"""

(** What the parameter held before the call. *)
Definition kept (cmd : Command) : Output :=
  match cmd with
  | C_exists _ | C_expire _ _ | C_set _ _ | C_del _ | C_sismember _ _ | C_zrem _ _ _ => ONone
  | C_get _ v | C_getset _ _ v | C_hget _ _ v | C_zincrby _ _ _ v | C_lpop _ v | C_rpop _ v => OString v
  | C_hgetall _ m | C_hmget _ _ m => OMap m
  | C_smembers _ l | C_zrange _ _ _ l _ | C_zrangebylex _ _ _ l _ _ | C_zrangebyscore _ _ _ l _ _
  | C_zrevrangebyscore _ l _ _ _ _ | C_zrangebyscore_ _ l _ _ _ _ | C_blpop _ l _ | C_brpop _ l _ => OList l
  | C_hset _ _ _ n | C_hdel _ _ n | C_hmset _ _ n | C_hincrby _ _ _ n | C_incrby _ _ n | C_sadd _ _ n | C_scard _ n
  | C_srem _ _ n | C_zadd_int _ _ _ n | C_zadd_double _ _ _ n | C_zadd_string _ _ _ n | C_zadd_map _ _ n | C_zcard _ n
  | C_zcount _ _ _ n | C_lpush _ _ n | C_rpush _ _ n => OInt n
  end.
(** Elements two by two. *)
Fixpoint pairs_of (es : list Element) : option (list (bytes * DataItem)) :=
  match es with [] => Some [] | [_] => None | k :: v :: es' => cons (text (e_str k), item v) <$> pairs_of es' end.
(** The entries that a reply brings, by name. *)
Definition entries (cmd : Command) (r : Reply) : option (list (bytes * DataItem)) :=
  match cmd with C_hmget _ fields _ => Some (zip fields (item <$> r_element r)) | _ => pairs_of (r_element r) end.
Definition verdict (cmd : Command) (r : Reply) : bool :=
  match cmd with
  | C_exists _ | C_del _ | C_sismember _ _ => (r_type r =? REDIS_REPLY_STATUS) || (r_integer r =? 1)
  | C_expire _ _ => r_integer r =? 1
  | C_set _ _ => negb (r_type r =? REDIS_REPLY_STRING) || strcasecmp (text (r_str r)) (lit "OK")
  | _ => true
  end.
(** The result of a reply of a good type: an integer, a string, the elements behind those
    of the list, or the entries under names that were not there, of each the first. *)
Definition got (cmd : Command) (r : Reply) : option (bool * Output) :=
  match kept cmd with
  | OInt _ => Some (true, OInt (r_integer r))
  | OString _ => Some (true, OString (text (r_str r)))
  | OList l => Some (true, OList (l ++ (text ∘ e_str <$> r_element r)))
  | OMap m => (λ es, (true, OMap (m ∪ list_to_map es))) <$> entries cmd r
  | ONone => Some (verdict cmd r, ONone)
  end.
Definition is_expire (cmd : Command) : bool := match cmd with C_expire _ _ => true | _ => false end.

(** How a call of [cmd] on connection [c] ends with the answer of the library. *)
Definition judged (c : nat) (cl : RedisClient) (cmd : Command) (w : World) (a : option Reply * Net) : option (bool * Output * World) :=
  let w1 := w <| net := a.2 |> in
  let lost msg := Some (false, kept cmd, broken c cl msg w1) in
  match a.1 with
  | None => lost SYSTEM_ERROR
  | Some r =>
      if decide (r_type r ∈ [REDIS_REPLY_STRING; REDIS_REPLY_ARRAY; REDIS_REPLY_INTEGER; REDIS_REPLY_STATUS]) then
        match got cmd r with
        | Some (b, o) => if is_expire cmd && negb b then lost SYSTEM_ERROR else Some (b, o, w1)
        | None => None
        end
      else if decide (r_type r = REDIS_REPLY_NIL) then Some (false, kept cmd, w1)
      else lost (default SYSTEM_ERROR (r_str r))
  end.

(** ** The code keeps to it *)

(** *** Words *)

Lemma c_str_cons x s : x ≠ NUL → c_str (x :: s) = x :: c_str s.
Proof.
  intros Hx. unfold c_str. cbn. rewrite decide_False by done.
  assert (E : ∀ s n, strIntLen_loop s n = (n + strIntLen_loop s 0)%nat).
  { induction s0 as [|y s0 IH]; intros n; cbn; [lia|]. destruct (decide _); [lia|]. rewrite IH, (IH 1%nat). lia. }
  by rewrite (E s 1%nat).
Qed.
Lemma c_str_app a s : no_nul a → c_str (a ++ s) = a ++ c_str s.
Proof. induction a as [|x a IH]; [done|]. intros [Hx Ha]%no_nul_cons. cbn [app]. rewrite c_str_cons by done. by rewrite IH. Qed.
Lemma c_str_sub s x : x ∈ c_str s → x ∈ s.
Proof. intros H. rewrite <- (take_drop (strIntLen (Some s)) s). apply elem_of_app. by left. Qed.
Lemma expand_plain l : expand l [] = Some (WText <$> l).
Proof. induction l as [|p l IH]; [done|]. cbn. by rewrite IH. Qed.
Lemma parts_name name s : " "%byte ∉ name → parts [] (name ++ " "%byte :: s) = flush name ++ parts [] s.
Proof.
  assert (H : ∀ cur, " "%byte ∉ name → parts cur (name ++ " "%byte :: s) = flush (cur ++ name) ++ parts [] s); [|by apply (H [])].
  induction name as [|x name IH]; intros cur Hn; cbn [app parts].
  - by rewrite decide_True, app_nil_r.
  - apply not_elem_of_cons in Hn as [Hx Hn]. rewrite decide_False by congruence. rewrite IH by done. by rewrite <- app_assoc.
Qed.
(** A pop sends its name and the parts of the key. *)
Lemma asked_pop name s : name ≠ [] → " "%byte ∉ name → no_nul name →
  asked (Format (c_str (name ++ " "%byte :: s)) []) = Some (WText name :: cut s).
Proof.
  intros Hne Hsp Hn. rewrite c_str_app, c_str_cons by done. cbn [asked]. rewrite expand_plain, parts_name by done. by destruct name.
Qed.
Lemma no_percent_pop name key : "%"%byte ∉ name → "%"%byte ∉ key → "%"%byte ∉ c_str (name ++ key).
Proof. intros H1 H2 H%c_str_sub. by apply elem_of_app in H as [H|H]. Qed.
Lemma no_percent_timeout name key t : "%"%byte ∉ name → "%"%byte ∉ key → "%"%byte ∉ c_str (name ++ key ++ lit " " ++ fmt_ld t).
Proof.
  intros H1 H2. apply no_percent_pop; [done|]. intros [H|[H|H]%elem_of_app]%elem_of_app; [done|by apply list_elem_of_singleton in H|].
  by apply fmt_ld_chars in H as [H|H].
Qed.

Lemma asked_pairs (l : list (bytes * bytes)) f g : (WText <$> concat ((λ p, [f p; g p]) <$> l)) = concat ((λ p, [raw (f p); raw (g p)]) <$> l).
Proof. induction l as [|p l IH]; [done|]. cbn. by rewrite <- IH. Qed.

"""
"""

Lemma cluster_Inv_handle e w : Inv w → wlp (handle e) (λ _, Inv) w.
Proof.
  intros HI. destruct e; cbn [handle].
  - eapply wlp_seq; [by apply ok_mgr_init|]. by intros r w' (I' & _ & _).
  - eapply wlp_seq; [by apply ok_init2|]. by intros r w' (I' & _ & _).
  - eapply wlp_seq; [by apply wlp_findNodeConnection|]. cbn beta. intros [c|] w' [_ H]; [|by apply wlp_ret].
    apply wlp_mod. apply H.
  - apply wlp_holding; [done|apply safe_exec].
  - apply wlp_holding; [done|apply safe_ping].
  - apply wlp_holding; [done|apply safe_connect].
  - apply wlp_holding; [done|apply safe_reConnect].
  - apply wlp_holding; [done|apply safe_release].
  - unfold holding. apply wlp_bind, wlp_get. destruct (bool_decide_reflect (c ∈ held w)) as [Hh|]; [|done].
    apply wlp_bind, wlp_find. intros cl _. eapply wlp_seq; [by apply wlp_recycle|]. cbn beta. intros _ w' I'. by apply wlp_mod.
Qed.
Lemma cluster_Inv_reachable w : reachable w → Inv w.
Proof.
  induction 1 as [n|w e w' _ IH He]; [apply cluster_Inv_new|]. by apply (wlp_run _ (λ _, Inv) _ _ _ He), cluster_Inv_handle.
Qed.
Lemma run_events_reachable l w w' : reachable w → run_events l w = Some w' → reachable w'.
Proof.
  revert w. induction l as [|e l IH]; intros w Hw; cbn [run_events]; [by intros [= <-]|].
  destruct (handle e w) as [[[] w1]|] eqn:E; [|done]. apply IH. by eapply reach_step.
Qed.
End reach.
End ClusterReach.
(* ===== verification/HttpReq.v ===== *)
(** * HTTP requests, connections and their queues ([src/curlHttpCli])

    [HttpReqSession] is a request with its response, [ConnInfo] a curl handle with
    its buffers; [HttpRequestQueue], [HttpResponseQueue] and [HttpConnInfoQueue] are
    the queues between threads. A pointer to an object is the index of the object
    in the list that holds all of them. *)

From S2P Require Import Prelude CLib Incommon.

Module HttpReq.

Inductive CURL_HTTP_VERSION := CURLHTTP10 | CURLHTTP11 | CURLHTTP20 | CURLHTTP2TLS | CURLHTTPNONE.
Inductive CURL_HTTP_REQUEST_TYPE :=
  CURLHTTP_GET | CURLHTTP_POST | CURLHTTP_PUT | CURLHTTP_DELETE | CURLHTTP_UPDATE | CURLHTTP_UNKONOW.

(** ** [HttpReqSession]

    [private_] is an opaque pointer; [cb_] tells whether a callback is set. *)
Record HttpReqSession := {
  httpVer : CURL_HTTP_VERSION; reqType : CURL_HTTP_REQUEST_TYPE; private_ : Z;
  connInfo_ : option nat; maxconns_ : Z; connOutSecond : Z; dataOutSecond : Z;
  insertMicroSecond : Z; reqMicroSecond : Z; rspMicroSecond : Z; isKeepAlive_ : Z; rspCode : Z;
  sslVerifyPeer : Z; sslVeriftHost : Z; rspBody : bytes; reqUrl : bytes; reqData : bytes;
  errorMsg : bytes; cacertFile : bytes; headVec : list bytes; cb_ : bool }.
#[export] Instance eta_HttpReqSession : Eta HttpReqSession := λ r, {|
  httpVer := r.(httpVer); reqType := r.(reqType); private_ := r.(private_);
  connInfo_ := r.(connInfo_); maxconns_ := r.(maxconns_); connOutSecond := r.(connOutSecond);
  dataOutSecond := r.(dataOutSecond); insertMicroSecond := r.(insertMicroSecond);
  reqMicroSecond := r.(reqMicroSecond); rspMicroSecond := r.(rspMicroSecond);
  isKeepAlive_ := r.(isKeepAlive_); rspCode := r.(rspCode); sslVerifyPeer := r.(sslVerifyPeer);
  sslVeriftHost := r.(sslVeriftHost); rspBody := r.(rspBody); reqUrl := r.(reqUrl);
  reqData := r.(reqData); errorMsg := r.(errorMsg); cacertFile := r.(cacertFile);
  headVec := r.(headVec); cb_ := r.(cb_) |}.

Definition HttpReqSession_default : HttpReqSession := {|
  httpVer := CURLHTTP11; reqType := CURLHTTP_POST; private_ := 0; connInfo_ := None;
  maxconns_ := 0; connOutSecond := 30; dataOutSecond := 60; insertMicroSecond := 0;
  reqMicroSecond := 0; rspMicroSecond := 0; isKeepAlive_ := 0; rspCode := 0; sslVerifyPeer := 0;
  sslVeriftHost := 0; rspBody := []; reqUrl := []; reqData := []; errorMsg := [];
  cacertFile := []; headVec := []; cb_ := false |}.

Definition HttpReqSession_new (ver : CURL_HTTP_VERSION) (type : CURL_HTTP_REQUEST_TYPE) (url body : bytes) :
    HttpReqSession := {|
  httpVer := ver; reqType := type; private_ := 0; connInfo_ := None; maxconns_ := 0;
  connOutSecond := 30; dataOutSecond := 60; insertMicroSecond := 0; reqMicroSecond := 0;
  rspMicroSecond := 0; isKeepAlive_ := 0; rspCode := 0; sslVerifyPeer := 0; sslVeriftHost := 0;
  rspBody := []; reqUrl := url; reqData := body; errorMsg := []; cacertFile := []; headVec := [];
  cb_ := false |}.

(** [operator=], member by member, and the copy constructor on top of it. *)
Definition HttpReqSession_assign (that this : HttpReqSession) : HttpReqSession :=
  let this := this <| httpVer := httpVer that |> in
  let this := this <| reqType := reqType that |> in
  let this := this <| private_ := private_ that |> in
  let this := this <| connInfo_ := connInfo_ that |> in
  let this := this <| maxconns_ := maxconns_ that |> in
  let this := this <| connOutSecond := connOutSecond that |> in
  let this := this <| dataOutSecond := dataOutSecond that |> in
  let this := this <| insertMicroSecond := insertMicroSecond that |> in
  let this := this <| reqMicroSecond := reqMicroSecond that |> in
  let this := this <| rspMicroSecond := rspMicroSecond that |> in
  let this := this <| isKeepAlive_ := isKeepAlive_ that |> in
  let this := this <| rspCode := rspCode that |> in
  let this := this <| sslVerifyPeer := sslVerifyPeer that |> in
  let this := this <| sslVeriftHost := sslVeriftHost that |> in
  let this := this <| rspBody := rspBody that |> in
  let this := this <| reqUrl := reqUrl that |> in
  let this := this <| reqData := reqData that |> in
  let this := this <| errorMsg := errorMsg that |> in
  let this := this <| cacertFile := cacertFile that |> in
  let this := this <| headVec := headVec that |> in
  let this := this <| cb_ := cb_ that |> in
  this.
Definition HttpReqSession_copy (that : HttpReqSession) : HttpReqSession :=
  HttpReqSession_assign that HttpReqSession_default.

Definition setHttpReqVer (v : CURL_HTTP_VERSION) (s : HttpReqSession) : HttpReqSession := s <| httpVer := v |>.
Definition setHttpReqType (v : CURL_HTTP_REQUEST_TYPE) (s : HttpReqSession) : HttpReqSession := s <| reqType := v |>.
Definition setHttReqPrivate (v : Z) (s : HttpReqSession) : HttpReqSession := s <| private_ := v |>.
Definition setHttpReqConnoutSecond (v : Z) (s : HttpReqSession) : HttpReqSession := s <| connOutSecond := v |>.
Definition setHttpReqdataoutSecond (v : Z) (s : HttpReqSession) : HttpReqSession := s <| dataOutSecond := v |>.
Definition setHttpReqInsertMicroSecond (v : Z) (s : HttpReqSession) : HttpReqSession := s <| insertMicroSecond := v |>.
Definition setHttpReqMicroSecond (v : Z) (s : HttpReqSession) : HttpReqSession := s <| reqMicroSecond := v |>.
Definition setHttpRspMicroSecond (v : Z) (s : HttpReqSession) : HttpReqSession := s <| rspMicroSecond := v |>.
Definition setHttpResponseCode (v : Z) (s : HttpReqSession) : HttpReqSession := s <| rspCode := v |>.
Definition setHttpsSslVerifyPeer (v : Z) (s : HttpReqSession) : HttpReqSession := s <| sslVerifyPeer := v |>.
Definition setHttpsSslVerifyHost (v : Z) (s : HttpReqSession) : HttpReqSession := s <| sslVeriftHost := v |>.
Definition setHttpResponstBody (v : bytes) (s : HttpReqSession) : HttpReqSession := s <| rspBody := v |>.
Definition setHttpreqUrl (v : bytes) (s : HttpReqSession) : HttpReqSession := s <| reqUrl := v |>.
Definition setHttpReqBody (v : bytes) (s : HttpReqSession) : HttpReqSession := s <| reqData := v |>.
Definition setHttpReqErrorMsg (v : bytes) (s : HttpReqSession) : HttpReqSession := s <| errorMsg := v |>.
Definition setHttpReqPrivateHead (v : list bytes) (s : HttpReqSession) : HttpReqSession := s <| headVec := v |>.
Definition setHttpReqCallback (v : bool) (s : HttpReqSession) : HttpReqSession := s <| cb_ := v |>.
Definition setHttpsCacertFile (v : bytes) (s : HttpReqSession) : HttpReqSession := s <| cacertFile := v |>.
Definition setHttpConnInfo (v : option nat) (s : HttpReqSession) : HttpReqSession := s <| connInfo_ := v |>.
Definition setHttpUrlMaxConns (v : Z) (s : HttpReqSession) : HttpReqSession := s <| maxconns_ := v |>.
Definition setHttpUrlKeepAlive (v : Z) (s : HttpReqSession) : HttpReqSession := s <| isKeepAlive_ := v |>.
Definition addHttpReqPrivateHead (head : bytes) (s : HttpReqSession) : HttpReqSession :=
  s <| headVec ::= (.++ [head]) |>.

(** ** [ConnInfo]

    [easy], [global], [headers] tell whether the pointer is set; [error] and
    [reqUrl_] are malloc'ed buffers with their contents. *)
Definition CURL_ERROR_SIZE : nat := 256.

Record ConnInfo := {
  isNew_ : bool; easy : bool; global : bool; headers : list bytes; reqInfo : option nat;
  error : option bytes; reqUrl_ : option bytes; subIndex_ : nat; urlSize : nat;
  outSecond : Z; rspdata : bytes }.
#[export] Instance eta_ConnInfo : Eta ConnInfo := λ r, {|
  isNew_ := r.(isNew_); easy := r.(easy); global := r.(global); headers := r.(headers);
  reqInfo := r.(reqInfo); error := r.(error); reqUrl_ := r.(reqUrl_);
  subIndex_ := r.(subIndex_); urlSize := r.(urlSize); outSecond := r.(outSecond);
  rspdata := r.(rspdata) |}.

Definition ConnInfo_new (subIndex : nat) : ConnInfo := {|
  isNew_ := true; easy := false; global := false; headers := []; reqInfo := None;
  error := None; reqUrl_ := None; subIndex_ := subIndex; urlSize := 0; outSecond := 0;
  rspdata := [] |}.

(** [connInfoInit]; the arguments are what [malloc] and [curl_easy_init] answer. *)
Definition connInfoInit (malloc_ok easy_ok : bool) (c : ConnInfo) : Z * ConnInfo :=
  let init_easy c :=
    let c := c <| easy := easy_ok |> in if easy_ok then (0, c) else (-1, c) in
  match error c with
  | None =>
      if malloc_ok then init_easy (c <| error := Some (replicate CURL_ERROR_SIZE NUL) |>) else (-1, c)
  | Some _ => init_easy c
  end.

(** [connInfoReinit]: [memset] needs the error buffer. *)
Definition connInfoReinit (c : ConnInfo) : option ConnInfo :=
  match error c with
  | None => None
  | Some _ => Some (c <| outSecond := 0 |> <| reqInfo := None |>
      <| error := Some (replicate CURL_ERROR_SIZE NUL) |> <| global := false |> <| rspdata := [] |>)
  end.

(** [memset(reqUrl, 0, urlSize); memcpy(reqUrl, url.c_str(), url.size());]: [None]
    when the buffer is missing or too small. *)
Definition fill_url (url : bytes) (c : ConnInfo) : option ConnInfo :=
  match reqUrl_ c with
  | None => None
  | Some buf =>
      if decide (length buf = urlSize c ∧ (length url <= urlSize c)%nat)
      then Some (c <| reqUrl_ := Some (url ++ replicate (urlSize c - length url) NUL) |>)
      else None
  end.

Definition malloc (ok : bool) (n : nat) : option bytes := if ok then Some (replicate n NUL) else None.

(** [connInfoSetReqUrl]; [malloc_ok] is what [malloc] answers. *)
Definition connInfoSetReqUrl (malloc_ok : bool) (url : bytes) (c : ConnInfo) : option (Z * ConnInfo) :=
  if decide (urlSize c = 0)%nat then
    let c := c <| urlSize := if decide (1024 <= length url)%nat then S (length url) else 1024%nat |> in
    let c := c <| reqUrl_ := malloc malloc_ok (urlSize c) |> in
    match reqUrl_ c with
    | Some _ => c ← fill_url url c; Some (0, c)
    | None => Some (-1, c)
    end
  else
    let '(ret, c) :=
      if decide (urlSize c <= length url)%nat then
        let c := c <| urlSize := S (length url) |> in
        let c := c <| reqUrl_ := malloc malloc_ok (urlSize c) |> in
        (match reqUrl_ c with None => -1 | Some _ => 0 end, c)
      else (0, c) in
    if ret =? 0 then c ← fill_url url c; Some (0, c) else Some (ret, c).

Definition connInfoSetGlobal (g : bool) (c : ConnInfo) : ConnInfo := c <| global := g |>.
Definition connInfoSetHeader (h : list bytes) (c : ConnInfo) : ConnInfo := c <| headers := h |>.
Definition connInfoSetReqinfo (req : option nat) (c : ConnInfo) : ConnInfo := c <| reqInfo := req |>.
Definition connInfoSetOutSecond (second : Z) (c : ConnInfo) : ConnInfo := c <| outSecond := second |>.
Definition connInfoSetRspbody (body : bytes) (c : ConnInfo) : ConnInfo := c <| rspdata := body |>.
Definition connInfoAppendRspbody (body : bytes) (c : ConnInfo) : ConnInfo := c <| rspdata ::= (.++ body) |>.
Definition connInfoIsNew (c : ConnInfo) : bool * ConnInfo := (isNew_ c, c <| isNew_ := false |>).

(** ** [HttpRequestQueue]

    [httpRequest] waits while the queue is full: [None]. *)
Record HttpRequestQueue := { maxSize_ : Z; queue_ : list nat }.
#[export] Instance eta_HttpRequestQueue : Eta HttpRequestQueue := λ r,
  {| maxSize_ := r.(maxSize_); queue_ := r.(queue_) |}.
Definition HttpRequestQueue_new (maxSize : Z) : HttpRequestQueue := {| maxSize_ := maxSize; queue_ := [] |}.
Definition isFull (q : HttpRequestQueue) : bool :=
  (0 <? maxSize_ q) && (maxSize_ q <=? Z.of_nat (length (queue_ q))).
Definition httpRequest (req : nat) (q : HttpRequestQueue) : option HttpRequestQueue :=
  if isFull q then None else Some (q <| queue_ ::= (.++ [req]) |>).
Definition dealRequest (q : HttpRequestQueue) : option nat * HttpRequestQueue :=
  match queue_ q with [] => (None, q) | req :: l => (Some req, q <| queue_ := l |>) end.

"""

# Task
Looking at the data above, give the number of lines that include "headers"; add nothing else.

# Written response
5